- _Exercise_: Please return all of the data exactly as written.

- _Records supplied_:
BEGIN

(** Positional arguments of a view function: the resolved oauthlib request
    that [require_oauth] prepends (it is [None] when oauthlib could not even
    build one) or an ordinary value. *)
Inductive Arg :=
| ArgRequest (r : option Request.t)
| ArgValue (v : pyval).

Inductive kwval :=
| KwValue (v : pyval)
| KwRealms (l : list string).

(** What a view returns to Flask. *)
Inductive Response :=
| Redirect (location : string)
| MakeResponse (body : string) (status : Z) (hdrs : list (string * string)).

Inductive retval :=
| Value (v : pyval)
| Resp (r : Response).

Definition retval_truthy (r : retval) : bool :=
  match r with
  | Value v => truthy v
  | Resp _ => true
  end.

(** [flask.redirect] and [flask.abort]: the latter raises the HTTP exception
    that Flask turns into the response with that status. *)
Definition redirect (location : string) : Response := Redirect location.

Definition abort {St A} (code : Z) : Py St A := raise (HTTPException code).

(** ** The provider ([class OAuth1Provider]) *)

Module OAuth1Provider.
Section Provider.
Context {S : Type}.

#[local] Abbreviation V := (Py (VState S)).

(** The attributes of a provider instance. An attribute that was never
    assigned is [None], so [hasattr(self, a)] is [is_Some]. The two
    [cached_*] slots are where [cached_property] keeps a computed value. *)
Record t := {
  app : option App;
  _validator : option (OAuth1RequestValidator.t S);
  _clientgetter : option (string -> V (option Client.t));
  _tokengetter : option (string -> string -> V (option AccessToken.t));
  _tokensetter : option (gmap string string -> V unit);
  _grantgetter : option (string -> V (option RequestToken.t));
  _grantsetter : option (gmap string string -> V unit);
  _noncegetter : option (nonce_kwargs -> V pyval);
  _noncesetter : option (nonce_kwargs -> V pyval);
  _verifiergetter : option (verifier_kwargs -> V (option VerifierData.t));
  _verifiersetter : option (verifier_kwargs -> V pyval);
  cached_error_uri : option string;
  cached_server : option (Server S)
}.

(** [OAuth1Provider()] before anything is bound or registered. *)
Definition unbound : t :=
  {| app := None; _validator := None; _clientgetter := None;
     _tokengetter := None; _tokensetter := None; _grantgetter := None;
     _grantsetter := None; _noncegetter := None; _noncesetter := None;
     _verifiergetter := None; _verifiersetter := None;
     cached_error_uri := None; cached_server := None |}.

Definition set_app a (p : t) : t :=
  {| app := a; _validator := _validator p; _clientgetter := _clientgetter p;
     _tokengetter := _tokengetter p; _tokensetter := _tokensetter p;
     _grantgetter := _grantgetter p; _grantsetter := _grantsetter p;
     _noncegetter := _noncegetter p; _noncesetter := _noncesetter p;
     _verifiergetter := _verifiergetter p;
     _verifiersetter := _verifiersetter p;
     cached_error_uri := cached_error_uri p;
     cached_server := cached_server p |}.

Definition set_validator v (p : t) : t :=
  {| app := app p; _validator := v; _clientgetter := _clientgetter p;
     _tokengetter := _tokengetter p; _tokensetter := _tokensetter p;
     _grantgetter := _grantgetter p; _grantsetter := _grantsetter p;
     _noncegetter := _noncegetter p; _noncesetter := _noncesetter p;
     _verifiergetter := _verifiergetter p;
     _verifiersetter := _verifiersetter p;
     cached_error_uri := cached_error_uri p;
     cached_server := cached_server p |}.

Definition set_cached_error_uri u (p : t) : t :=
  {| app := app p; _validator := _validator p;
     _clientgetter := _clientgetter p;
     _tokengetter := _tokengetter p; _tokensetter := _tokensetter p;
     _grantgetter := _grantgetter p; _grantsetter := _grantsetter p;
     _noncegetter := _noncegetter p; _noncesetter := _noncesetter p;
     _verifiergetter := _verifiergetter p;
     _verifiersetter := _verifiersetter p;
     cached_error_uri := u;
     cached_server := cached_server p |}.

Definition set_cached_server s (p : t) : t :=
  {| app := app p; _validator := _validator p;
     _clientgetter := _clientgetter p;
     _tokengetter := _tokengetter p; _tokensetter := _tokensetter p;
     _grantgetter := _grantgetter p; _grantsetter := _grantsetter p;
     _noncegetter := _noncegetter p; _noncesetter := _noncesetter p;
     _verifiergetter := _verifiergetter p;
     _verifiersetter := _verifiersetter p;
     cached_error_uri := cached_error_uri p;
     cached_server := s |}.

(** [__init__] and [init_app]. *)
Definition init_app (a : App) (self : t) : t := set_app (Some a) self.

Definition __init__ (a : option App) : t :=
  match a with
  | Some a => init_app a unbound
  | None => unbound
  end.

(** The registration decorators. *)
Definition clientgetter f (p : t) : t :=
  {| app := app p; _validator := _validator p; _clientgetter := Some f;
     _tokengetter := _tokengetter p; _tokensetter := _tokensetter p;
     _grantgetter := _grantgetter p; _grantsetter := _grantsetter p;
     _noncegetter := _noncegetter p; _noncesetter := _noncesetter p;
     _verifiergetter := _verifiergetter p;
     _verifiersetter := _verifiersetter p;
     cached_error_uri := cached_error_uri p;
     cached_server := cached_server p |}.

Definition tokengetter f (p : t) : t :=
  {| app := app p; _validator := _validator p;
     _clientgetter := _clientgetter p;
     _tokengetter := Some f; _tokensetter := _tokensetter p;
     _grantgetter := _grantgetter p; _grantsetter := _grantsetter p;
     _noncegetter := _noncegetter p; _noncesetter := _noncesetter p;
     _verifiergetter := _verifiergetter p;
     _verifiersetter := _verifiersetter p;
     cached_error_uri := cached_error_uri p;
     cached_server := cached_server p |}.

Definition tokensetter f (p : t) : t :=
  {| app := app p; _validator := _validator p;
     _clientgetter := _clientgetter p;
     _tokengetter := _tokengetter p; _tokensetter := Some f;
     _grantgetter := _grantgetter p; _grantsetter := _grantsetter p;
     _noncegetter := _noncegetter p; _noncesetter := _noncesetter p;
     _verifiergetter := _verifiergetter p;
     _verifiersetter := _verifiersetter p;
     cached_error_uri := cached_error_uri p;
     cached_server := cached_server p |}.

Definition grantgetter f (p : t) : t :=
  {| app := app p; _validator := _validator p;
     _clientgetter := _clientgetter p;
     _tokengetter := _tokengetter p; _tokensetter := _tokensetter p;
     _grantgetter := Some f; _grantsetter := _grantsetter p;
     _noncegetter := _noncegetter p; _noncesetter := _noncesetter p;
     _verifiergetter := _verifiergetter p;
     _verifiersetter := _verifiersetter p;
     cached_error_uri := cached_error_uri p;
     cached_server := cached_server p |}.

END

- _Solution to this problem_:
(** Positional arguments of a view function: the resolved oauthlib request
    that [require_oauth] prepends (it is [None] when oauthlib could not even
    build one) or an ordinary value. *)
Inductive Arg :=
| ArgRequest (r : option Request.t)
| ArgValue (v : pyval).

Inductive kwval :=
| KwValue (v : pyval)
| KwRealms (l : list string).

(** What a view returns to Flask. *)
Inductive Response :=
| Redirect (location : string)
| MakeResponse (body : string) (status : Z) (hdrs : list (string * string)).

Inductive retval :=
| Value (v : pyval)
| Resp (r : Response).

Definition retval_truthy (r : retval) : bool :=
  match r with
  | Value v => truthy v
  | Resp _ => true
  end.

(** [flask.redirect] and [flask.abort]: the latter raises the HTTP exception
    that Flask turns into the response with that status. *)
Definition redirect (location : string) : Response := Redirect location.

Definition abort {St A} (code : Z) : Py St A := raise (HTTPException code).

(** ** The provider ([class OAuth1Provider]) *)

Module OAuth1Provider.
Section Provider.
Context {S : Type}.

#[local] Abbreviation V := (Py (VState S)).

(** The attributes of a provider instance. An attribute that was never
    assigned is [None], so [hasattr(self, a)] is [is_Some]. The two
    [cached_*] slots are where [cached_property] keeps a computed value. *)
Record t := {
  app : option App;
  _validator : option (OAuth1RequestValidator.t S);
  _clientgetter : option (string -> V (option Client.t));
  _tokengetter : option (string -> string -> V (option AccessToken.t));
  _tokensetter : option (gmap string string -> V unit);
  _grantgetter : option (string -> V (option RequestToken.t));
  _grantsetter : option (gmap string string -> V unit);
  _noncegetter : option (nonce_kwargs -> V pyval);
  _noncesetter : option (nonce_kwargs -> V pyval);
  _verifiergetter : option (verifier_kwargs -> V (option VerifierData.t));
  _verifiersetter : option (verifier_kwargs -> V pyval);
  cached_error_uri : option string;
  cached_server : option (Server S)
}.

(** [OAuth1Provider()] before anything is bound or registered. *)
Definition unbound : t :=
  {| app := None; _validator := None; _clientgetter := None;
     _tokengetter := None; _tokensetter := None; _grantgetter := None;
     _grantsetter := None; _noncegetter := None; _noncesetter := None;
     _verifiergetter := None; _verifiersetter := None;
     cached_error_uri := None; cached_server := None |}.

Definition set_app a (p : t) : t :=
  {| app := a; _validator := _validator p; _clientgetter := _clientgetter p;
     _tokengetter := _tokengetter p; _tokensetter := _tokensetter p;
     _grantgetter := _grantgetter p; _grantsetter := _grantsetter p;
     _noncegetter := _noncegetter p; _noncesetter := _noncesetter p;
     _verifiergetter := _verifiergetter p;
     _verifiersetter := _verifiersetter p;
     cached_error_uri := cached_error_uri p;
     cached_server := cached_server p |}.

Definition set_validator v (p : t) : t :=
  {| app := app p; _validator := v; _clientgetter := _clientgetter p;
     _tokengetter := _tokengetter p; _tokensetter := _tokensetter p;
     _grantgetter := _grantgetter p; _grantsetter := _grantsetter p;
     _noncegetter := _noncegetter p; _noncesetter := _noncesetter p;
     _verifiergetter := _verifiergetter p;
     _verifiersetter := _verifiersetter p;
     cached_error_uri := cached_error_uri p;
     cached_server := cached_server p |}.

Definition set_cached_error_uri u (p : t) : t :=
  {| app := app p; _validator := _validator p;
     _clientgetter := _clientgetter p;
     _tokengetter := _tokengetter p; _tokensetter := _tokensetter p;
     _grantgetter := _grantgetter p; _grantsetter := _grantsetter p;
     _noncegetter := _noncegetter p; _noncesetter := _noncesetter p;
     _verifiergetter := _verifiergetter p;
     _verifiersetter := _verifiersetter p;
     cached_error_uri := u;
     cached_server := cached_server p |}.

Definition set_cached_server s (p : t) : t :=
  {| app := app p; _validator := _validator p;
     _clientgetter := _clientgetter p;
     _tokengetter := _tokengetter p; _tokensetter := _tokensetter p;
     _grantgetter := _grantgetter p; _grantsetter := _grantsetter p;
     _noncegetter := _noncegetter p; _noncesetter := _noncesetter p;
     _verifiergetter := _verifiergetter p;
     _verifiersetter := _verifiersetter p;
     cached_error_uri := cached_error_uri p;
     cached_server := s |}.

(** [__init__] and [init_app]. *)
Definition init_app (a : App) (self : t) : t := set_app (Some a) self.

Definition __init__ (a : option App) : t :=
  match a with
  | Some a => init_app a unbound
  | None => unbound
  end.

(** The registration decorators. *)
Definition clientgetter f (p : t) : t :=
  {| app := app p; _validator := _validator p; _clientgetter := Some f;
     _tokengetter := _tokengetter p; _tokensetter := _tokensetter p;
     _grantgetter := _grantgetter p; _grantsetter := _grantsetter p;
     _noncegetter := _noncegetter p; _noncesetter := _noncesetter p;
     _verifiergetter := _verifiergetter p;
     _verifiersetter := _verifiersetter p;
     cached_error_uri := cached_error_uri p;
     cached_server := cached_server p |}.

Definition tokengetter f (p : t) : t :=
  {| app := app p; _validator := _validator p;
     _clientgetter := _clientgetter p;
     _tokengetter := Some f; _tokensetter := _tokensetter p;
     _grantgetter := _grantgetter p; _grantsetter := _grantsetter p;
     _noncegetter := _noncegetter p; _noncesetter := _noncesetter p;
     _verifiergetter := _verifiergetter p;
     _verifiersetter := _verifiersetter p;
     cached_error_uri := cached_error_uri p;
     cached_server := cached_server p |}.

Definition tokensetter f (p : t) : t :=
  {| app := app p; _validator := _validator p;
     _clientgetter := _clientgetter p;
     _tokengetter := _tokengetter p; _tokensetter := Some f;
     _grantgetter := _grantgetter p; _grantsetter := _grantsetter p;
     _noncegetter := _noncegetter p; _noncesetter := _noncesetter p;
     _verifiergetter := _verifiergetter p;
     _verifiersetter := _verifiersetter p;
     cached_error_uri := cached_error_uri p;
     cached_server := cached_server p |}.

Definition grantgetter f (p : t) : t :=
  {| app := app p; _validator := _validator p;
     _clientgetter := _clientgetter p;
     _tokengetter := _tokengetter p; _tokensetter := _tokensetter p;
     _grantgetter := Some f; _grantsetter := _grantsetter p;
     _noncegetter := _noncegetter p; _noncesetter := _noncesetter p;
     _verifiergetter := _verifiergetter p;
     _verifiersetter := _verifiersetter p;
     cached_error_uri := cached_error_uri p;
     cached_server := cached_server p |}.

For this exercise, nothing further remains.